PROVIDED RECORDS
(** ** The stages of a run: what can end them *)

(** One step of a proof that a computation raises only exceptions of a
    kind. *)
Ltac raises_step :=
  match goal with
  | |- raises_only _ (ret _) => apply raises_only_ret
  | |- raises_only _ (call _ _) =>
      apply raises_only_call; intros; try discriminate; eauto
  | |- raises_only _ (bind _ _) => apply raises_only_bind; [|intros]
  | |- raises_only _ (try_except _ _) => apply raises_only_try_except; intros
  | |- raises_only _ (for_each _ _ _) => apply raises_only_for_each; intros
  | |- raises_only _ (if ?c then _ else _) => destruct c
  | |- raises_only _ (match ?x with _ => _ end) => destruct x
  | |- raises_only _ (let '(_, _) := ?x in _) => destruct x
  end.

Section StageEnds.
Variable env : Env.
Variable py_float : string -> option float.
Variable py_int_str : string -> option Z.
Variable py_lower : string -> string.
Variable py_round : float -> Z -> float.

(** [compute_kpis] raises ValueError or OverflowError only. *)
Lemma compute_kpis_raises (row : gmap string string) (e : exn) :
  compute_kpis py_float row = Raise e -> e = ValueError \/ e = OverflowError.
Proof.
  assert (Hcell : forall k e', cell_float py_float row k = Raise e' ->
                               e' = ValueError).
  { intros k e'. unfold cell_float. destruct (row !! k) as [s|]; [|discriminate].
    destruct (String.eqb s ""); [discriminate|].
    destruct (py_float s); [discriminate|]. congruence. }
  unfold compute_kpis, obind.
  destruct (cell_float py_float row "clicks") as [fc|e1] eqn:H1;
    [|intros [= <-]; left; eapply Hcell; eauto].
  destruct (PyFloat.py_int fc) as [k|e2] eqn:H2.
  2:{ intros [= <-]. unfold PyFloat.py_int in H2.
      destruct (Prim2SF fc); inversion H2; auto. }
  destruct (cell_float py_float row "impressions") as [imp|e3] eqn:H3;
    [|intros [= <-]; left; eapply Hcell; eauto].
  destruct (cell_float py_float row "cost") as [co|e4] eqn:H4;
    [|intros [= <-]; left; eapply Hcell; eauto].
  destruct (cell_float py_float row "attributedSales14d") as [sa|e5] eqn:H5;
    [|intros [= <-]; left; eapply Hcell; eauto].
  destruct (PyFloat.truthy imp); [|discriminate].
  destruct (PyFloat.of_int k) as [c|e6] eqn:H6; [discriminate|].
  intros [= <-]. unfold PyFloat.of_int in H6.
  destruct (is_infinity _); inversion H6; auto.
Qed.

Lemma fetch_report_rows_raises_nothing (fuel : nat) (rules : Rules)
    (report_type : string) :
  raises_only (fun _ => False) (fetch_report_rows env fuel rules report_type).
Proof. unfold fetch_report_rows. repeat raises_step. Qed.

Lemma fetch_report_rows_rows (fuel : nat) (rules : Rules) (report_type : string)
    (tr : Trace) (rows : list (gmap string string)) :
  fst (fetch_report_rows env fuel rules report_type tr) = Val rows ->
  rows = [] \/ exists t url, env_download_report env t url = Ok rows.
Proof.
  unfold fetch_report_rows, try_except, bind, download_report, call; cbv beta.
  destruct (create_sp_report env report_type (lookback_days rules) tr)
    as [[id|e|] tr1]; simpl; [|intros [= <-]; auto|discriminate].
  destruct (poll_report env fuel id 5 180 tr1) as [[url|e|] tr2]; simpl;
    [|intros [= <-]; auto|discriminate].
  destruct (env_download_report env tr2 url) as [rs|e] eqn:Hd; simpl.
  - intros [= <-]. right. eauto.
  - intros [= <-]. auto.
Qed.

TASK PROMPT
Repeat the entries above exactly, beginning at their first line and ending with the line that contains "end) => destruct x", with nothing added.

COMPLETED EXERCISE
(** ** The stages of a run: what can end them *)

(** One step of a proof that a computation raises only exceptions of a
    kind. *)
Ltac raises_step :=
  match goal with
  | |- raises_only _ (ret _) => apply raises_only_ret
  | |- raises_only _ (call _ _) =>
      apply raises_only_call; intros; try discriminate; eauto
  | |- raises_only _ (bind _ _) => apply raises_only_bind; [|intros]
  | |- raises_only _ (try_except _ _) => apply raises_only_try_except; intros
  | |- raises_only _ (for_each _ _ _) => apply raises_only_for_each; intros
  | |- raises_only _ (if ?c then _ else _) => destruct c
  | |- raises_only _ (match ?x with _ => _ end) => destruct x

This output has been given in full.